とは言え、まほろは日がな一日中閃光の傍にいて、世話を焼いてくれる訳ではない。年頃になれば勿論学校にも通うようになったし、何より修晟が二人が共に過ごすことをよしとしなかった。
     本当は、閃光の世話だってまほろにさせたくはないのだろう。けれど宥めようと激怒しようと、頑としてその己が定めた使命を曲げようとはしない娘に根負けする形で、好きにさせていると言うのが正解だ。途中からは半ば、どうでもいいと匙を投げ出してしまったようにすら思える態度で、普段は蔵ごと無視するように足を向けることすらしなかった。使用人たちにも近付くことを禁じたのだと言う。
     おかげで閃光は長い時間、たった独りで薄暗い牢獄の中で退屈を消費せねばならなかった。それは恐ろしく空虚で、とてつもなく侘しい時間だった。
    「これが『あ』、こっちが『い』」
     絵本の文字を拾って手本にしながら、明かり取りの窓から差し込む僅かな陽の光を頼りに、字の練習をする。スケッチブックも鉛筆も、全部まほろが持って来てくれたものだ。
     蔵に電気は通して貰えなかった。
     光が外に漏れると、そこに『何か』いることが――閃光が幽閉されていることが、周囲にばれるからだ。
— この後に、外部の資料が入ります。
(** * Serving *)
Definition objects (a : Arrival FileRequest) : list Z := match a with Request (FClone _ object) => [object] | _ => [] end.
Definition arrival_ok (a : Arrival FileRequest) : Prop := match a with Request r => request_ok r | Gone => True end.
Definition msgs_to (h : Z) (x : Wire) : list Message := omap (λ hm, if decide (hm.1 = h) then Some hm.2 else None) (sent x).
Lemma msgs_only_to h h' x x' : only_to h x x' → h' ≠ h → msgs_to h' x' = msgs_to h' x.
Proof.
  intros (_&_&_&_&ms&E) Hn. unfold msgs_to. rewrite E, omap_app.
  assert (∀ l : list Message, omap (λ hm : Z * Message, if decide (hm.1 = h') then Some hm.2 else None) ((h,.) <$> l) = []) as ->.
  { intros l. induction l as [|m l IH]; [done|]. cbn. by rewrite decide_False by done. }
  apply app_nil_r.
Qed.
Lemma msgs_said h m x : msgs_to h (said h m x) = msgs_to h x ++ [m].
Proof. unfold msgs_to. cbn. rewrite omap_app. cbn. by rewrite decide_True by done. Qed.
Lemma take_spec h l :
  NoDup (requests <$> l) →
  match take_connection h l with
  | Some (c, l') => requests c = h ∧ Permutation l (c :: l') ∧ h ∉ requests <$> l'
  | None => h ∉ requests <$> l
  end.
Proof.
  induction l as [|c l IH]; cbn; [set_solver|]. intros [Hc Hd]%NoDup_cons. destruct (Z.eqb_spec (requests c) h) as [<-|Hn]; [done|].
  specialize (IH Hd). destruct (take_connection h l) as [[x l']|].
  - destruct IH as (Hx&Hp&Hl). split_and!; [done| |set_solver]. rewrite Hp. apply Permutation_swap.
  - set_solver.
Qed.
一度食事を摂る時に携行灯を点けていただけでしこたま殴られて以降、それも布団やシーツを被せて余程の時にしか使わなくなった。おかげで夜目は利くようになったが、逆に昼間は眩しくて敵わない。
    ――『ひ』『か』『り』……『ま』『ほ』『ろ』……
     始めの内は満足に鉛筆を持てなかった。何度も何度もまほろの持ち方を見て真似て、こうして練習して覚えて出来るようになった。箸もフォークもスプーンも、文字も数字もアルファベットも、全部まほろが外で習って来たものを根気強く教えてくれるから、それをそっくりそのまま閃光は飲み込んだ。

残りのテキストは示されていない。